Teaching for Two
Once the fetus is large, full standing lunges can be difficult, both in terms of balance and pressure on the joints. To work on equilibrium safely, our prenatal experts suggest gentle balancing poses, such as Tadasana (Mountain Pose), with bent knees and a little extra tuck in the tailbone to lengthen the lower back.
Eventually, it’s smart to limit Plank Pose and Chaturanga Dandasana (Four-Limbed Staff Pose). Of course, after a certain point these are no longer an option physically, but there’s also some risk of developing repetitive strain problems, which Flashenberg notes can develop more easily in swelling pregnant arms.

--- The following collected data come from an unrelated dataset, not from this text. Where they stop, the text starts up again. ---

(** * Code-aggregation tools: directory trees, filtered aggregation, manifests

    A shallow embedding of the extraction scripts under [src/tools]:

    - [extract_code.py]                  (module [ExtractCode])
    - [code_analysis/extract_server.py]  (module [ExtractServer])
    - [extract_db_code.py]               (module [ExtractDb])
    - [code_analysis/extract_auth.py]    (module [ExtractAuth])

    The file system is a finite tree whose directories list their entries in
    the order the operating system enumerates them.  Text is a [string] of
    bytes (UTF-8); Python compares strings by code point, which on UTF-8
    coincides with the byte-wise order [String.le]. *)

From Stdlib Require Import Ascii DecimalString.
From stdpp Require Import base list strings gmap sorting.

Set Warnings "-register-all".

(** ** Strings *)

Definition LF : ascii := "010"%char.
Definition nl : string := String LF "".

(** [c * n] for a one-character string [c]. *)
Fixpoint str_repeat (c : ascii) (n : nat) : string :=
  match n with
  | O => ""
  | S n' => String c (str_repeat c n')
  end.

(** [str(n)] for a non-negative integer. *)
Definition str_nat (n : nat) : string := NilZero.string_of_uint (Nat.to_uint n).

(** [''.join(l)] *)
Definition str_concat (l : list string) : string := foldr String.append "" l.

(** [sep.join(l)] *)
Definition str_join (sep : string) (l : list string) : string := String.concat sep l.

(** [s.startswith(p)] *)
Definition startswith (s p : string) : bool := String.prefix p s.

(** [pat in s]: [pat] occurs in [s] as a contiguous substring. *)
Fixpoint contains (pat s : string) : bool :=
  String.prefix pat s ||
  match s with
  | "" => false
  | String _ s' => contains pat s'
  end.

(** [s.endswith(suf)] *)
Fixpoint endswith (s suf : string) : bool :=
  String.eqb s suf ||
  match s with
  | "" => false
  | String _ s' => endswith s' suf
  end.

(** [s.lower()] on ASCII letters; other bytes are left as they are. *)
Definition lower_ascii (c : ascii) : ascii :=
  let n := nat_of_ascii c in
  if (65 <=? n) && (n <=? 90) then ascii_of_nat (n + 32) else c.

Fixpoint lower (s : string) : string :=
  match s with
  | "" => ""
  | String c s' => String (lower_ascii c) (lower s')
  end.

(** [s.count('\n')] *)
Fixpoint count_nl (s : string) : nat :=
  match s with
  | "" => 0
  | String c s' => (if Ascii.eqb c LF then 1 else 0) + count_nl s'
  end.

(** [f.readlines()] on text [s]: the segments ending in a newline, each with
    its newline, followed by the unterminated rest when it is not empty.
    [lines_go cur s] carries the segment read so far, reversed. *)
Fixpoint lines_go (cur : string) (s : string) : list string :=
  match s with
  | "" => if String.eqb cur "" then [] else [String.rev cur]
  | String c s' =>
      if Ascii.eqb c LF then String.rev (String c cur) :: lines_go "" s'
      else lines_go (String c cur) s'
  end.

Definition readlines (s : string) : list string := lines_go "" s.



Fixpoint has_char (c : ascii) (s : string) : bool :=
  match s with
  | "" => false
  | String c' s' => Ascii.eqb c c' || has_char c s'
  end.

(** [os.path.splitext(name)[1]] for a name without separators: the suffix
    that starts at the last dot, unless only dots precede that dot. *)
Fixpoint splitext_go (seen : bool) (s : string) : string :=
  match s with
  | "" => ""
  | String c s' =>
      if has_char "." s' then splitext_go (seen || negb (Ascii.eqb c ".")) s'
      else if Ascii.eqb c "." && seen then s else ""
  end.

Definition splitext_ext (name : string) : string := splitext_go false name.

(** [os.path.basename(p)]: what follows the last slash. *)
Fixpoint basename (p : string) : string :=
  match p with
  | "" => ""
  | String c p' =>
      if has_char "/" p' then basename p'
      else if Ascii.eqb c "/" then p' else p
  end.

(** [os.path.join(a, b)] (POSIX). *)
Definition path_join (a b : string) : string :=
  if startswith b "/" then b
  else if String.eqb a "" || endswith a "/" then a +:+ b
  else a +:+ "/" +:+ b.

(** [s.split('\n')]: always at least one piece. *)
Fixpoint split_go (sep : ascii) (cur : string) (s : string) : list string :=
  match s with
  | "" => [String.rev cur]
  | String c s' =>
      if Ascii.eqb c sep then String.rev cur :: split_go sep "" s'
      else split_go sep (String c cur) s'
  end.

Definition split_on (sep : ascii) (s : string) : list string := split_go sep "" s.

(** The rest of [s] after the prefix [p], when [s] starts with [p]. *)
Fixpoint strip_prefix (p s : string) : option string :=
  match p, s with
  | "", _ => Some s
  | String a p', String b s' => if Ascii.eqb a b then strip_prefix p' s' else None
  | String _ _, "" => None
  end.

(** [os.path.relpath(path, start)] for a [path] at or below [start], the
    only case the scripts produce; for other paths, where Python would climb
    with [..] segments, the path is returned as it is. *)
Definition relpath (path start : string) : string :=
  if String.eqb path start then "."
  else default path (strip_prefix (start +:+ "/") path).

(** The names of a relative path as [pathlib] keeps them: the pieces between
    slashes, without the empty ones and without [.]. *)
Definition path_parts (p : string) : list string :=
  filter (λ x, x ≠ "" ∧ x ≠ ".") (split_on "/" p).

(** Names that [*] and [**] of [glob] skip. *)
Definition ishidden (nm : string) : bool := startswith nm ".".

(** [sum(l)] *)
Definition sum_nat (l : list nat) : nat := foldr Nat.add 0 l.

(** ** Stable sorting

    [list.sort(key=...)] and [sorted] are stable: among entries that compare
    equal, the earlier stays first.  Insertion from the right, placing an
    entry before the first one it is not greater than, gives that order. *)

Section stable_sort.
Context {A : Type} (leb : A → A → bool).

Fixpoint insert_sorted (x : A) (l : list A) : list A :=
  match l with
  | [] => [x]
  | y :: l' => if leb x y then x :: l else y :: insert_sorted x l'
  end.

Definition stable_sort (l : list A) : list A := foldr insert_sorted [] l.
End stable_sort.

(** ** The file system *)

Inductive exn :=
  | UnicodeDecodeError (msg : string)
  | OSError (msg : string).

(** [str(e)] *)
Definition str_exn (e : exn) : string :=
  match e with
  | UnicodeDecodeError msg => msg
  | OSError msg => msg
  end.

(** What reading a file gives: its decoded text; or bytes that are not valid
    UTF-8 ([lossy] is the text that decoding with [errors='ignore'] keeps);
    or a file that cannot be opened at all. *)
Inductive file_data :=
  | Text (content : string)
  | Undecodable (lossy msg : string)
  | Unopenable (msg : string).

(** A directory lists its [children] in the order of the operating system;
    a directory that is not [readable] exists, but listing it fails. *)
Inductive node :=
  | File (name : string) (data : file_data)
  | Dir (name : string) (readable : bool) (children : list node).

Definition name (n : node) : string :=
  match n with
  | File nm _ => nm
  | Dir nm _ _ => nm
  end.

(** [os.path.isdir], [Path.is_dir] *)
Definition is_dir (n : node) : bool :=
  match n with
  | File _ _ => false
  | Dir _ _ _ => true
  end.

(** Path resolution of one name inside a list of directory entries. *)
Fixpoint resolve (children : list node) (nm : string) : option node :=
  match children with
  | [] => None
  | c :: rest => if String.eqb (name c) nm then Some c else resolve rest nm
  end.

(** The same resolution when each entry carries the result computed for it. *)
Fixpoint assoc {B} (nm : string) (l : list (string * B)) : option B :=
  match l with
  | [] => None
  | (k, v) :: rest => if String.eqb k nm then Some v else assoc nm rest
  end.

(** The entry [nm] of the directory [base], if there is one. *)
Definition lookup_child (base : node) (nm : string) : option node :=
  match base with
  | File _ _ => None
  | Dir _ _ children => resolve children nm
  end.

(** The entry a relative path names, going down from [n]; paths are
    taken without [..] segments. *)
Fixpoint resolve_path (n : node) (parts : list string) : option node :=
  match parts with
  | [] => Some n
  | nm :: rest =>
      match lookup_child n nm with
      | None => None
      | Some c => resolve_path c rest
      end
  end.

Definition not_a_directory (path : string) : exn :=
  OSError ("[Errno 20] Not a directory: '" +:+ path +:+ "'").
Definition permission_denied (path : string) : exn :=
  OSError ("[Errno 13] Permission denied: '" +:+ path +:+ "'").
Definition is_a_directory (path : string) : exn :=
  OSError ("[Errno 21] Is a directory: '" +:+ path +:+ "'").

You may encounter some students who just don’t want to slow down, especially among those who already have a strong practice. Prior suggests being direct and clear. For example, on the issue of heat, she says, “There are women who do hot yoga through a whole pregnancy—no problem. There are also women who smoke and drink [she didn’t use this word: through] the whole pregnancy—no problem. We’re talking about taking no risks.”
The same goes for teachers who become pregnant. Instead of pushing yourself in class during pregnancy, says Prior, “use an assistant, and learn to use your voice.”

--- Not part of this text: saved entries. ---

Lemma wrap_mul_l a b : CInt.wrap (CInt.wrap a * b) = CInt.wrap (a * b).
Proof.
  destruct (wrap_decompose a) as [k ->].
  replace ((a + k * 4294967296) * b) with (a * b + (k * b) * 4294967296) by lia.
  apply wrap_shift.
Qed.

(** Two integers have the same reduction exactly when they differ by a
    multiple of 2^32. *)
Lemma wrap_idem a : CInt.wrap (CInt.wrap a) = CInt.wrap a.
Proof. apply wrap_small, wrap_in_range. Qed.

Lemma wrap_eq_iff a b :
  CInt.wrap a = CInt.wrap b ↔ ((a - b) mod 4294967296 = 0)%Z.
Proof.
  split.
  - intros H. destruct (wrap_decompose a) as [k Hk].
    destruct (wrap_decompose b) as [k' Hk'].
    replace (a - b) with ((k' - k) * 4294967296) by lia.
    apply Z_mod_mult.
  - intros H. apply Z.mod_divide in H; [|lia]. destruct H as [q Hq].
    replace a with (b + q * 4294967296) by lia. apply wrap_shift.
Qed.

(** X7.  From any value of the counter, [n] calls of
    [lib_increment_counter] leave it at the old value plus [n], reduced
    to 32 bits.  So the counter is back at its old value exactly when
    [n] is a multiple of 2^32, and one increment at [INT_MAX] gives
    [INT_MIN]. *)
Theorem increment_counter_period (n : nat) (st : state) :
  CInt.in_range (lib_global_counter st) →
  lib_global_counter (Nat.iter n lib_increment_counter st)
  = CInt.wrap (lib_global_counter st + Z.of_nat n)
  ∧ (lib_global_counter (Nat.iter n lib_increment_counter st)
     = lib_global_counter st
     ↔ (Z.of_nat n mod 4294967296 = 0)%Z)
  ∧ (lib_global_counter st = CInt.max_int →
     lib_global_counter (lib_increment_counter st) = CInt.min_int).
Proof.
  intros Hc.
  assert (lib_global_counter (Nat.iter n lib_increment_counter st)
          = CInt.wrap (lib_global_counter st + Z.of_nat n)) as Hn
    by (by apply increment_counter_iter).
  split; [done|]. split.
  - rewrite Hn. rewrite <- (wrap_small (lib_global_counter st)) at 2 by done.
    rewrite wrap_eq_iff. by replace (_ + _ - _) with (Z.of_nat n) by lia.
  - intros Hmax. unfold lib_increment_counter. simpl. by rewrite Hmax.
Qed.

(** Three increments from 2147483646 pass over [INT_MAX]. *)
Lemma increment_counter_period_witness :
  let st := mkState [] 2147483646 [] [] in
  CInt.in_range (lib_global_counter st)
  ∧ lib_global_counter (Nat.iter 3 lib_increment_counter st)
    = (-2147483647)%Z
  ∧ (lib_global_counter (Nat.iter 3 lib_increment_counter st)
     = lib_global_counter st
     ↔ (Z.of_nat 3 mod 4294967296 = 0)%Z)
  ∧ (lib_global_counter st = CInt.max_int →
     lib_global_counter (lib_increment_counter st) = CInt.min_int).
Proof.
  intros st.
  assert (CInt.in_range (lib_global_counter st)) as H by compute_done.
  exact (conj H (increment_counter_period 3 st H)).
Defined.

(** X9.  With the Host's callback, [lib_execute_callback] returns
    [2 * (11 * v + 10)] in 32-bit arithmetic for every [v]; the callback
    is entered once, with [11 * v + 10], prints that value, and neither
    the store nor the counter changes.  The value returned is even, so
    it is never the [-1] that the function returns, touching nothing,
    for an absent callback. *)
Theorem execute_callback_my_callback (v : Z) (st : state) :
  lib_execute_callback (Some Host.my_callback) v st
  = (CInt.wrap (22 * v + 20),
     emit (Stdout ("[Main] Callback received value: "
                   +:+ pretty (CInt.wrap (11 * v + 10)) +:+ LF))
       (emit (Callback (CInt.wrap (11 * v + 10))) st))
  ∧ CInt.wrap (22 * v + 20) ≠ (-1)
  ∧ lib_execute_callback None v st = (-1, st).
Proof.
  split; [|split; [|done]].
  - unfold lib_execute_callback, Host.my_callback, Host.printf.
    rewrite internal_calculate_10. unfold CInt.mul. rewrite wrap_mul_l.
    replace (v * 11 + 10) with (11 * v + 10) by lia.
    do 2 f_equal. lia.
  - destruct (wrap_decompose (22 * v + 20)) as [k ->]. lia.
Qed.

(** X10.  The helper [internal_calculate] is [(a + 1) * (b + 1) - 1] in
    32-bit arithmetic.  It is therefore commutative and associative,
    has 0 as its unit and [-1] as an absorbing value. *)
Theorem internal_calculate_monoid (a b c : Z) :
  internal_calculate a b = CInt.wrap ((a + 1) * (b + 1) - 1)
  ∧ internal_calculate a b = internal_calculate b a
  ∧ internal_calculate (internal_calculate a b) c
    = internal_calculate a (internal_calculate b c)
  ∧ internal_calculate a 0 = CInt.wrap a
  ∧ internal_calculate a (-1) = (-1).
Proof.
  assert (∀ x y, internal_calculate x y = CInt.wrap ((x + 1) * (y + 1) - 1))
    as Hform.
  { intros x y. unfold internal_calculate, CInt.add, CInt.mul.
    rewrite wrap_add_l, wrap_add_r. f_equal. lia. }
  split; [done|]. split; [|split; [|split]].
  - rewrite !Hform. f_equal. lia.
  - rewrite (Hform _ c), (Hform a _), !Hform.
    destruct (wrap_decompose ((a + 1) * (b + 1) - 1)) as [k ->].
    destruct (wrap_decompose ((b + 1) * (c + 1) - 1)) as [k' ->].
    replace (((a + 1) * (b + 1) - 1 + k * 4294967296 + 1) * (c + 1) - 1)
      with ((a + 1) * (b + 1) * (c + 1) - 1 + (k * (c + 1)) * 4294967296)
      by ring.
    replace ((a + 1) * ((b + 1) * (c + 1) - 1 + k' * 4294967296 + 1) - 1)
      with ((a + 1) * (b + 1) * (c + 1) - 1 + ((a + 1) * k') * 4294967296)
      by ring.
    by rewrite !wrap_shift.
  - rewrite Hform. f_equal. lia.
  - rewrite Hform. by replace ((a + 1) * (-1 + 1) - 1) with (-1) by lia.
Qed.

End counter_further.

(** * Further properties of the Host *)

Section host_further.
Import SharedLib Host.
Local Open Scope nat_scope.

(** The store after the use of the library: only the call of
    [lib_process_data] has written to it. *)
Lemma use_library_store st st' :
  string_at input (chars input_text) st →
  buffer_at output sizeof_output st →
  use_library st = Some st' →
  mem st' = list_inserts output (chars "YRARBIL CIMANYD OLLEH" ++ [0%Z]) (mem st).
Proof.
  intros Hs Hbuf. unfold use_library, lib_initialize, printf.
  erewrite (process_data_run input output sizeof_output (chars input_text));
    [|exact Hs|exact Hbuf|compute; lia|compute_done].
  cbn [mbind option_bind fst snd].
  erewrite (read_string_string_at output).
  2: { eapply (processed_string_at output sizeof_output (chars input_text));
         [by destruct Hs as (_ & ? & _)|exact Hbuf|compute; lia]. }
  cbn [mbind option_bind fst snd]. by intros [= <-].
Qed.

(** X11.  Whenever the module loads and exports the five names, the run
    of the Host ends with exit code 0, nothing on the error stream, the
    counter at 1 and this transcript on the standard output, in which
    only the address printed by the constructor depends on the
    environment.  What the array [output] held before the call plays no
    part: its first 22 cells end up holding "YRARBIL CIMANYD OLLEH" and
    the terminator, and every other cell of the store, the string
    literal included, is as it was. *)
Theorem host_success_transcript (w : world) :
  dl_error w module_path = None → all_exported w →
  ∃ st, main w = Some (0%Z, st)
    ∧ printed (trace st) = transcript (load_address w)
    ∧ diagnostics (trace st) = []
    ∧ lib_global_counter st = 1%Z
    ∧ string_at output (chars "YRARBIL CIMANYD OLLEH") st
    ∧ string_at input (chars input_text) st
    ∧ ∀ a, a < output ∨ output + 22 ≤ a →
           mem st !! a = mem (initial_state w) !! a.
Proof.
  intros Hd Hall.
  destruct (main_success w Hd Hall) as (st & Hrun & Htr & Hcnt & Hstr).
  exists st. split; [done|]. rewrite Htr.
  split; [done|]. split; [done|]. split; [done|]. split; [done|].
  assert (mem st = list_inserts output (chars "YRARBIL CIMANYD OLLEH" ++ [0%Z])
                     (mem (initial_state w))) as Hmem.
  { revert Hrun. unfold main, dlopen, dlsym.
    change "./libshared14.so"%string with module_path. rewrite Hd.
    unfold all_exported, required in Hall.
    repeat match goal with
           | H : Forall _ (_ :: _) |- _ =>
               apply Forall_cons_1 in H as [-> H]
           end.
    cbn [negb orb].
    match goal with
    | |- (use_library ?st0 ≫= _) = _ → _ =>
        destruct (use_library st0) as [st1|] eqn:Huse; [|done];
        apply use_library_store in Huse;
          [|apply initial_state_string|apply initial_state_buffer]
    end.
    cbn [mbind option_bind]. intros [= <-]. exact Huse. }
  assert (∀ a, a < output ∨ output + 22 ≤ a →
               mem st !! a = mem (initial_state w) !! a) as Hframe.
  { intros a [Ha|Ha]; rewrite Hmem.
    - by apply list_lookup_inserts_lt.
    - by apply list_lookup_inserts_ge. }
  split; [|done].
  pose proof (initial_state_string w) as (Hp & Hnz & Htake).
  split; [done|]. split; [done|]. rewrite <- Htake.
  apply take_drop_ext. intros i Hi. apply Hframe. left.
  change (length (chars input_text)) with 21 in Hi.
  change input with 1. change output with 23. lia.
Qed.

Of course, along with all the cautions, remember that there’s a good reason many women discover yoga for the first time during pregnancy—because of the wonderful benefits it gives. Yoga strengthens the body, opens the hips, and helps women learn to relax through intensity. Plus, “the sense of community in a prenatal yoga class is amazing,” says Prior. “You get students who otherwise never would take a yoga class. You have women who never would have met for any other reason. They become friends, and over the years, so do the kids.”
For women who discover yoga in pregnancy, Flashenberg adds, “A lot of them make it part of their lives. I think they become more conscious and, hopefully, become more conscious parents.”